September 1, 2005
@ 07:49 PM

In his post The saga of RSS (dis)continuity Jon Udell writes

It's been almost three years since I first wrote about the problem of RSS feed redirection. From time to time I'm reminded that it's still a problem, and today I noticed that two of the blogs I read were affected by it. I was subscribed to John Ludwig at www.theludwigs.com/index.rdf, and today's entry says "Feed moved -- pls check out www.theludwigs.com/index.xml." In fact he's got an index.xml and an atom.xml, and the latter seems to correspond to what's actually published on the blog, but either way the issue is that we've still yet to agree on a standard way for newsreaders to follow relocated feeds.

Jon Udell is incorrect. There is a standard way to redirect feeds that is supported by a large number of RSS readers and it is called "just use HTTP". Many RSS readers including RSS Bandit support the various status codes for indicating that the location of a resource has changed temporarily or permanently as well as when the resource is no longer available.

Instead of constantly reinventing the wheel and looking for solutions to problems that have already been solved, a better use of our energy should be evangelizing how to properly use the existing technology.

Jon Udell does point out

So far as I know, that's where things stand today. If you control your server, you can of course do an HTTP-level redirect. But your blog is hosted, you probably can't, in which case you need to use the feed itself to signal the redirect.

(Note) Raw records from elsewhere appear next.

Definition ZIP_DECODE_PREVLENSIZE (zl : list byte) (ptr : Z) : option Z :=
  b ← byte_at zl ptr; Some (if b <? ZIP_BIG_PREVLEN then 1 else 5).

Definition ZIP_DECODE_PREVLEN (zl : list byte) (ptr : Z) : option (Z * Z) :=
  prevlensize ← ZIP_DECODE_PREVLENSIZE zl ptr;
  if prevlensize =? 1 then b ← byte_at zl ptr; Some (prevlensize, b)
  else
    b1 ← byte_at zl (ptr + 1); b2 ← byte_at zl (ptr + 2); b3 ← byte_at zl (ptr + 3); b4 ← byte_at zl (ptr + 4);
    Some (prevlensize, u32 (Z.lor (Z.lor (Z.lor (Z.shiftl b4 24) (Z.shiftl b3 16)) (Z.shiftl b2 8)) b1)).

(** [zipStorePrevEntryLength] with NULL. *)
Definition zipStorePrevEntryLength_NULL (len : Z) : Z := if len <? ZIP_BIG_PREVLEN then 1 else 5.

Definition zipPrevLenByteDiff (zl : list byte) (p len : Z) : option Z :=
  prevlensize ← ZIP_DECODE_PREVLENSIZE zl p;
  Some (i32 (zipStorePrevEntryLength_NULL len - prevlensize)).

(** The value and its encoding. [string2ll] reads the bytes as [char]; those of
    128 and more are no digits under either reading. *)
Definition zipTryEncoding (entry : list byte) : option (Z * Z) :=
  let entrylen := zlen entry in
  if (32 <=? entrylen) || (entrylen =? 0) then None
  else
    value ← string2ll entry;
    Some (value,
      if (0 <=? value) && (value <=? 12) then ZIP_INT_IMM_MIN + value
      else if (- 128 <=? value) && (value <=? 127) then ZIP_INT_8B
      else if (INT16_MIN <=? value) && (value <=? INT16_MAX) then ZIP_INT_16B
      else if (INT24_MIN <=? value) && (value <=? INT24_MAX) then ZIP_INT_24B
      else if (INT32_MIN <=? value) && (value <=? INT32_MAX) then ZIP_INT_32B
      else ZIP_INT_64B).

Section Ziplist.
Context `{Host}.
(** Contents of the memory [zrealloc] adds to a block. *)
Context (fill : nat -> byte).

(** ** Header *)

Definition ZIPLIST_BYTES (zl : list byte) : option Z := bs ← buf_read zl 0 4; Some (intrev32ifbe (native_load bs)).
Definition ZIPLIST_TAIL_OFFSET (zl : list byte) : option Z := bs ← buf_read zl 4 4; Some (intrev32ifbe (native_load bs)).
Definition ZIPLIST_LENGTH (zl : list byte) : option Z := bs ← buf_read zl 8 2; Some (intrev16ifbe (native_load bs)).

Definition set_BYTES (zl : list byte) (v : Z) : option (list byte) := buf_write zl 0 (native_store 4 (intrev32ifbe v)).
Definition set_TAIL_OFFSET (zl : list byte) (v : Z) : option (list byte) := buf_write zl 4 (native_store 4 (intrev32ifbe (u32 v))).
Definition set_LENGTH (zl : list byte) (v : Z) : option (list byte) := buf_write zl 8 (native_store 2 (intrev16ifbe (u16 v))).

Definition ZIPLIST_INCR_LENGTH (zl : list byte) (incr : Z) : option (list byte) :=
  n ← ZIPLIST_LENGTH zl;
  if n <? UINT16_MAX then set_LENGTH zl (n + incr) else Some zl.

(** ** Entries *)

Definition zipStorePrevEntryLengthLarge (zl : list byte) (p len : Z) : option (list byte * Z) :=
  zl ← buf_write zl p [ZIP_BIG_PREVLEN];
  bs ← memrev32ifbe (native_store 4 (u32 len));
  zl ← buf_write zl (p + 1) bs;
  Some (zl, 5).

Definition zipStorePrevEntryLength (zl : list byte) (p len : Z) : option (list byte * Z) :=
  if len <? ZIP_BIG_PREVLEN then
    zl ← buf_write zl p [len]; Some (zl, 1)
  else zipStorePrevEntryLengthLarge zl p len.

This part just boggles my mind. If the user's blog is hosted (e.g. they are a LiveJournal, MSN Spaces or BlogSpot user) then not only can't they control the HTTP headers emitted by the server but they don't control their web feed either. So what exactly is the alternate solution that works in that case? If anything, this points to the fact that blog hosting services should give users the ability to redirect their RSS feed when they leave the service. This is a feature request for the various blog hosting services not an indication that a new technical solution is needed.

 


 

Thursday, 01 September 2005 21:22:36 (GMT Daylight Time, UTC+01:00)
I've used Feedburner to circumvent the "hosted" problem. For a while, it pointed to livejournal, then spaces, then blogsome, finally resting on my own host. Friends who subscribed wouldn't know even have to know I was experimenting with the different blog services.
Friday, 02 September 2005 00:13:47 (GMT Daylight Time, UTC+01:00)
Dare: Several things...

(1) There are hosted solutions that don't allow the modification of headers but *do* allow tweaking of the RSS template.

(2) Atom's @rel="self" link could be used to achieve John's ends.

(3) Redirect hosting for migrating users is actually an income opportunity for web hosts. I'd be happy to collect a buck or two a month from someone to keep their links alive.